October was always expected to be one of the most contentious months of the year for video game sales. While many publishers simply got out of the way of Red Dead Redemption II, Rockstar’s first game since the mammoth Grand Theft Auto V broke every sales record, the month was still fairly packed. This month’s report from the National Purchase Diary, or NPD, paints a picture of a pretty booming game industry even separate from its biggest players.
In terms of software, Call of Duty: Black Ops 4 rules the roost, edging out Take Two and Rockstar’s old west adventure, though it isn’t clear by how much. Before the oddsmakers take too much of a beating, however, it is important to note that Black Ops released on October 12 while Red Dead Redemption II released on October 26. This gave Black Ops 4 two more weeks of sales to count and positioned Red Dead Redemption much closer to the cutoff date for sales. It seems likely that a significant percentage of Red Dead Redemption II’s sales will show up in the November NPD.

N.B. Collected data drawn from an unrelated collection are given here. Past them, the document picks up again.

(* ===== verification/Commands.v ===== *)
(** * The operator's commands and the delegating tasks
    ([management/commands/], [tasks.py], the telemetry submission of
     [services/threat_feed.py])

    The commands that run one service by hand, with what they do around it:
    argument checks, dry runs, which failures become [CommandError] and hence
    the exit status.  A command returns what it prints the numbers of.  The
    files are those of [Blocklist]; HTTP, the install-id file's permissions and
    [mkstemp] are parameters. *)

From Stdlib Require Import ZArith QArith Lia Ascii String.
From stdpp Require Import base tactics option list strings numbers gmap.
From S2P Require Import Prelude PyStr IpAddress Hash PyTime Codec Regex Conf Redis Models AutoRule RuleEngine RuleEngineProofs.
From S2P Require Import Detectors Tasks Patterns ThreatFeed RuleTransfer FlushProbe DetectorProbe DetectorOutcomes.
From S2P Require Import Blocklist GeoIpInstall.

Open Scope Z_scope.

(** [except Exception as exc: raise CommandError(...) from exc]. *)
Definition or_command_error {S A} (m : M S A) : M S A := try_except m (λ _, raise CommandError).

(** ** Pruning *)

Section Pruning.
Context {R P : Type}.
Abbreviation W := (World R P).

(** The dry run counts outside the [try]; the real run deletes inside it. *)
Definition prune_logs_command (conf : Conf) (days : option Z) (dry_run : bool) : M W Z :=
  let days := default (DJANGO_WAF_LOG_RETENTION_DAYS conf) days in
  if days <? 1 then raise CommandError else
  t <- clock ;;
  let purgeable := RequestLogManager.is_purgeable t days in
  if dry_run then rows <- db_read w_request_log ;; ret (Z.of_nat (length (List.filter purgeable rows))) else
  or_command_error (
    rows <- db_read w_request_log ;;
    db_write (λ w, {| w with w_request_log := List.filter (λ r, negb (purgeable r)) rows |}) ;;;
    ret (Z.of_nat (length (List.filter purgeable rows)))).

Definition prune_challenges_command (hours : Z) (dry_run : bool) : M W Z :=
  if hours <? 1 then raise CommandError else
  t <- clock ;;
  let purgeable := token_prunable (t - hours * hour_us) in
  if dry_run then rows <- db_read w_tokens ;; ret (Z.of_nat (length (List.filter purgeable rows))) else
  or_command_error (
    rows <- db_read w_tokens ;;
    db_write (λ w, {| w with w_tokens := List.filter (λ r, negb (purgeable r)) rows |}) ;;;
    ret (Z.of_nat (length (List.filter purgeable rows)))).
End Pruning.

(** ** Detection, reports and probes *)

Section Detection.
Context {R P : Type} `{RedisClient R} `{ReEngine P} `{Dns} (uuid4 : nat → Z) (conf : Conf).
Abbreviation W := (World R P).

(** The lines printed (a result that is not zero) and the sum. *)
Definition report_lines (counts : list Z) : list (string * Z) :=
  List.filter (λ l, negb (l.2 =? 0)) (zip RESULT_KEYS counts).

Definition detect_command (has_redis : bool) (window_minutes : option Z) (dry_run : bool)
  : M W (list (string * Z) * Z) :=
  results <- or_command_error (run_all_detectors uuid4 conf dry_run false has_redis window_minutes) ;;
  ret (report_lines results.1, foldr Z.add 0 results.1).

(** The task [detect_anomalies]. *)
Definition detect_anomalies (has_redis : bool) : M W (list Z * Z) :=
  run_all_detectors uuid4 conf false false has_redis None.

(** Only [ValueError], the refusal of the window, is a [CommandError]. *)
Definition outcomes_command (days : Z) : M W OutcomeReport :=
  try_except (report_detector_outcomes days)
    (λ e, if bool_decide (e = ValueError) then raise CommandError else raise e).

(** Both probes fail the process on a dead result. *)
Definition probe_detectors_command (has_redis exercise_writes : bool) : M W DetectorProbeReport :=
  result <- or_command_error (run_detector_probe uuid4 conf has_redis (negb exercise_writes)) ;;
  if dp_all_alive result then ret result else raise CommandError.

Definition probe_flush_path_command (connection : res unit) : M W FlushProbeReport :=
  result <- or_command_error (run_flush_probe uuid4 connection) ;;
  if fp_alive result then ret result else raise CommandError.
End Detection.

(** ** The feed *)

Section FeedCommand.
Context {R P : Type} `{RedisClient R} `{ReEngine P} (uuid4 : nat → Z) (conf : Conf).
Context (parse_datetime : fval → res (option Z)) (decimal_field : pyfloat → res Z) (char_field : fval → string).
(* [httpx.get(url)], [raise_for_status], [json]. *)
Context (fetch : string → res fval).
Abbreviation W := (World R P).
(** C40: what the two writers of the request log put into a row fits the columns
    of the schema, but for one value.  Whatever the request and the rules, the
    row of an evaluated request has its text within the declared lengths, its
    score within four digits and its status within a small integer, exactly when
    the method has at most 16 characters, which the middleware does not see to;
    every row of the log importer fits.  That a status has three digits and a
    country two letters is taken from what Django and MaxMind document. *)
Theorem log_rows_fit_but_for_the_method {R P} `{RedisClient R} `{ReEngine P} `{Dns} `{IpField} uuid4 conf
    ip ua path method referer meta (w w' : World R P) result rq t code country now l e :
  evaluate_request uuid4 conf ip ua path method referer meta w = (Ok result, w') →
  (String.length country <= 2)%nat → 0 <= code <= 32767 →
  parse_line l = Ok (Some e) →
  fits_columns (request_log_row rq t ip ua path result code country)
    = (Z.of_nat (String.length (rq_method rq)) <=? 16) ∧
  fits_columns (entry_row now e) = true.
Proof.
  intros Hrun Hcountry Hcode Hparse. split.
  - destruct (loggable_widths result) as [Htype Hscore]; [by eapply evaluation_loggable|].
    rewrite fits_columns_spec. cbn [request_log_row rl_user_agent rl_path rl_method rl_verdict rl_matched_rule_type
      rl_anomaly_score rl_response_code rl_referer rl_http_fingerprint rl_fingerprint_verdict rl_country_code
      rl_source rl_source_event_id].
    rewrite !taken_width, verdict_width, Htype, Hscore, classified_width by done.
    unfold compute_fingerprint. rewrite hexdigest_length, sha256_length.
    rewrite (proj2 (Z.leb_le (Z.of_nat (String.length country)) 2)), (proj2 (Z.leb_le 0 code)),
      (proj2 (Z.leb_le code 32767)) by lia.
    cbn [andb]. by destruct (_ <=? 16).
  - destruct (parse_line_fits now l e Hparse) as (_ & Hm & Hp & Hu & (n & Hn & Hle) & _ & Hid).
    pose proof (parsed_status_nonneg l e Hparse) as Hs. rewrite fits_columns_spec.
    cbn [entry_row rl_user_agent rl_path rl_method rl_verdict rl_matched_rule_type rl_anomaly_score
      rl_response_code rl_referer rl_http_fingerprint rl_fingerprint_verdict rl_country_code rl_source
      rl_source_event_id] in *.
    injection Hn as <-. unfold MAX_SMALLINT in Hle. rewrite verdict_width, Hid.
    rewrite (proj2 (Z.leb_le _ 1024)), (proj2 (Z.leb_le (Z.of_nat (String.length (le_path e))) 2048)),
      (proj2 (Z.leb_le (Z.of_nat (String.length (le_method e))) 16)), (proj2 (Z.leb_le 0 (le_status e))),
      (proj2 (Z.leb_le (le_status e) 32767)) by lia.
    done.
Qed.
(** ** Witness *)

#[local] Existing Instances RuleEngineProps.sample_dns AccessLogProps.demo_ip_field.

(** A listed address is refused, and one line of an access log is read. *)
Lemma log_rows_fit_but_for_the_method_witness :
  ∃ e,
    fits_columns (request_log_row (MiddlewareProps.demo_request "curl/8") 0 "192.0.2.1" "curl/8" "/"
      (plain_result BLOCKED (Some "block")) 403 "NL") = true ∧
    fits_columns (entry_row 0 e) = true ∧ le_ip e = "203.0.113.7".
Proof.
  assert (Hp : ∃ e, parse_line (H:=AccessLogProps.demo_ip_field) AccessLogProps.demo_line = Ok (Some e)
    ∧ le_ip e = "203.0.113.7") by (eexists; split; vm_compute; reflexivity).
  destruct Hp as (e & Hp & Hip). exists e.
  destruct (log_rows_fit_but_for_the_method Z.of_nat (default_conf "s3cret")
    "192.0.2.1" "curl/8" "/" "GET" _ _ MiddlewareProps.blocked_world _ _ (MiddlewareProps.demo_request "curl/8") 0
    403 "NL" 0 _ e (MiddlewareProps.demo_evaluated (default_conf "s3cret") (or_intror (or_introl eq_refl)))
    ltac:(cbn; lia) ltac:(lia) Hp) as [E1 E2].
  split; [rewrite E1; vm_compute; reflexivity|]. by split.
Defined.

(** A method of seventeen characters does not fit. *)
Example long_method_does_not_fit :
  fits_columns (request_log_row {| (MiddlewareProps.demo_request "curl/8") with rq_method := "UPDATEREDIRECTREF" |} 0
    "192.0.2.1" "curl/8" "/" (plain_result BLOCKED (Some "block")) 403 "") = false.
Proof. by vm_compute. Qed.
End SchemaProps.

However, this takes nothing away from Call of Duty, which instantly rocketed to the top selling game of the year just solely based on its October performance. It seems, then, that Activision now has hard data to point to whenever anyone asks if Call of Duty games need a single-player campaign.

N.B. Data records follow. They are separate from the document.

(** * Async job orchestration (airbyte_cdk.sources.declarative.async_job)

    A shallow embedding of [job_orchestrator.py]: the [AsyncPartition] bucket
    of jobs and the [AsyncJobOrchestrator] control loop, followed by the
    properties of the specification stated against that embedding. *)

From Stdlib Require Import String List Arith Lia Bool.
From stdpp Require Import base decidable countable list gmap strings.
Import ListNotations.
Open Scope string_scope.
Open Scope list_scope.

(** ** Statuses, jobs, exceptions *)

(** [AsyncJobStatus]: the closed enumeration the orchestrator dispatches on
    ([_KNOWN_JOB_STATUSES]). *)
Inductive AsyncJobStatus := RUNNING | COMPLETED | FAILED | TIMED_OUT.

#[global] Instance AsyncJobStatus_eq_dec : EqDecision AsyncJobStatus.
Proof. solve_decision. Defined.

Definition status_code (s : AsyncJobStatus) : nat :=
  match s with RUNNING => 0 | COMPLETED => 1 | FAILED => 2 | TIMED_OUT => 3 end.

Definition status_of_code (n : nat) : AsyncJobStatus :=
  match n with 0 => RUNNING | 1 => COMPLETED | 2 => FAILED | _ => TIMED_OUT end.

#[global] Instance AsyncJobStatus_countable : Countable AsyncJobStatus.
Proof. apply (inj_countable' status_code status_of_code). by intros []. Defined.

(** A slice is opaque to the orchestrator: it is only handed to the
    repository and interpolated into messages. *)
Definition StreamSlice := string.

(** An [AsyncJob] object.  Python keys the attempt dictionary by object
    identity, which [job_ref] stands for; [api_job_id()] and
    [job_parameters()] are immutable.  The mutable [status()] lives with the
    collaborators (see [Collaborators] below). *)
Record AsyncJob := mkJob {
  job_ref : nat;
  api_job_id : string;
  job_parameters : StreamSlice
}.

#[global] Instance AsyncJob_eq_dec : EqDecision AsyncJob.
Proof. solve_decision. Defined.

Inductive FailureType := system_error | config_error.

(** The exceptions that cross the orchestrator.  [AirbyteTracedException]
    keeps the values interpolated into its message instead of their rendering:
    [status_by_job_id] for the partition failure, the accumulated exceptions
    for the incomplete run.  [RuntimeError] stands for any other exception
    class a collaborator may raise. *)
Inductive Exception :=
| ConcurrentJobLimitReached
| ValueError (msg : string)
| AirbyteTracedException (message : TracedMessage) (failure_type : FailureType)
| RuntimeError (msg : string)
with TracedMessage :=
| JobsNotCompleted (status_by_job_id : list (string * AsyncJobStatus))
| IncompleteRun (internal_message : list Exception).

Soulcalibur VI also appeared in the top ten this time, a solid debut for a fighting series that was explicitly on the bubble, with Bandai Namco suggesting the series might be over if the sixth entry failed to sell. Surprisingly, My Hero One’s Justice, a 3D arena fighter using the My Hero Academia license, also found its way to the 13th spot, a good result for Bandai Namco who has traditionally found success with anime fighters in the west.
Diablo III debuted at spot 18, though the first Blizzard game on Switch released two days before the tracking period ended. It also does not count digital sales on Switch, but does count them on Sony and Microsoft consoles in the same listing. Super Mario Party also moved up from the 9th place rankings in September to a comfortable 5th place here, making it the only Switch exclusive in the top ten.
You can see the entire top 20 software chart below.
|Call of Duty: Black Ops IIII||1|
|Red Dead Redemption II||2|
|Assassin’s Creed: Odyssey||3|
|Super Mario Party||5|
|Madden NFL 19||9|
|Forza Horizon 4||11|
|Lego DC Super Villains||12|
|My Hero One’s Justice||13|
|Shadow Of The Tomb Raider||14|
|Mario Kart 8||15|
|Grand Theft Auto V||16|
|Super Mario Odyssey||17|
|The Legend of Zelda: Breath of the Wild||19|
One notable software omission is Starlink, Ubisoft’s Toys-to-Life game released on all platforms but with Star Fox content on the Switch. While it ended up in the back half of the Switch-exclusive top ten, it seemingly underperformed elsewhere, and is a surprisingly rare miss for Ubisoft’s library this year. Dark Souls Remastered also released on Switch, months after other versions, and failed to make much of a dent in the larger chart.
The PlayStation 4 walked away with the hardware title this month, setting the record for the best October for the brand since the PlayStation 2 in 2002. The combination of Red Dead Redemption II, Call of Duty: Black Ops 4, and Spider-Man likely rocketed the PS4 to new heights this month. In the case of the first two games, at least, October makes a strong argument that marketing deals for third party games are a wise investment and do in fact sell consoles.
Despite the horse race that most of us, and this post, definitely focus on, it was overall a stunningly good month for video game sales in the U.S. Similar to the PS4’s accolades, this is the best October for the industry since the NPD began tracking in 1995, hitting $1.55 billion in total revenue. The previous best October was in 2008, hitting $1.33 billion.
Next month’s NPD will include more days for Red Dead Redemption II, Fallout 76, Pokemon Let’s Go, and a lot more.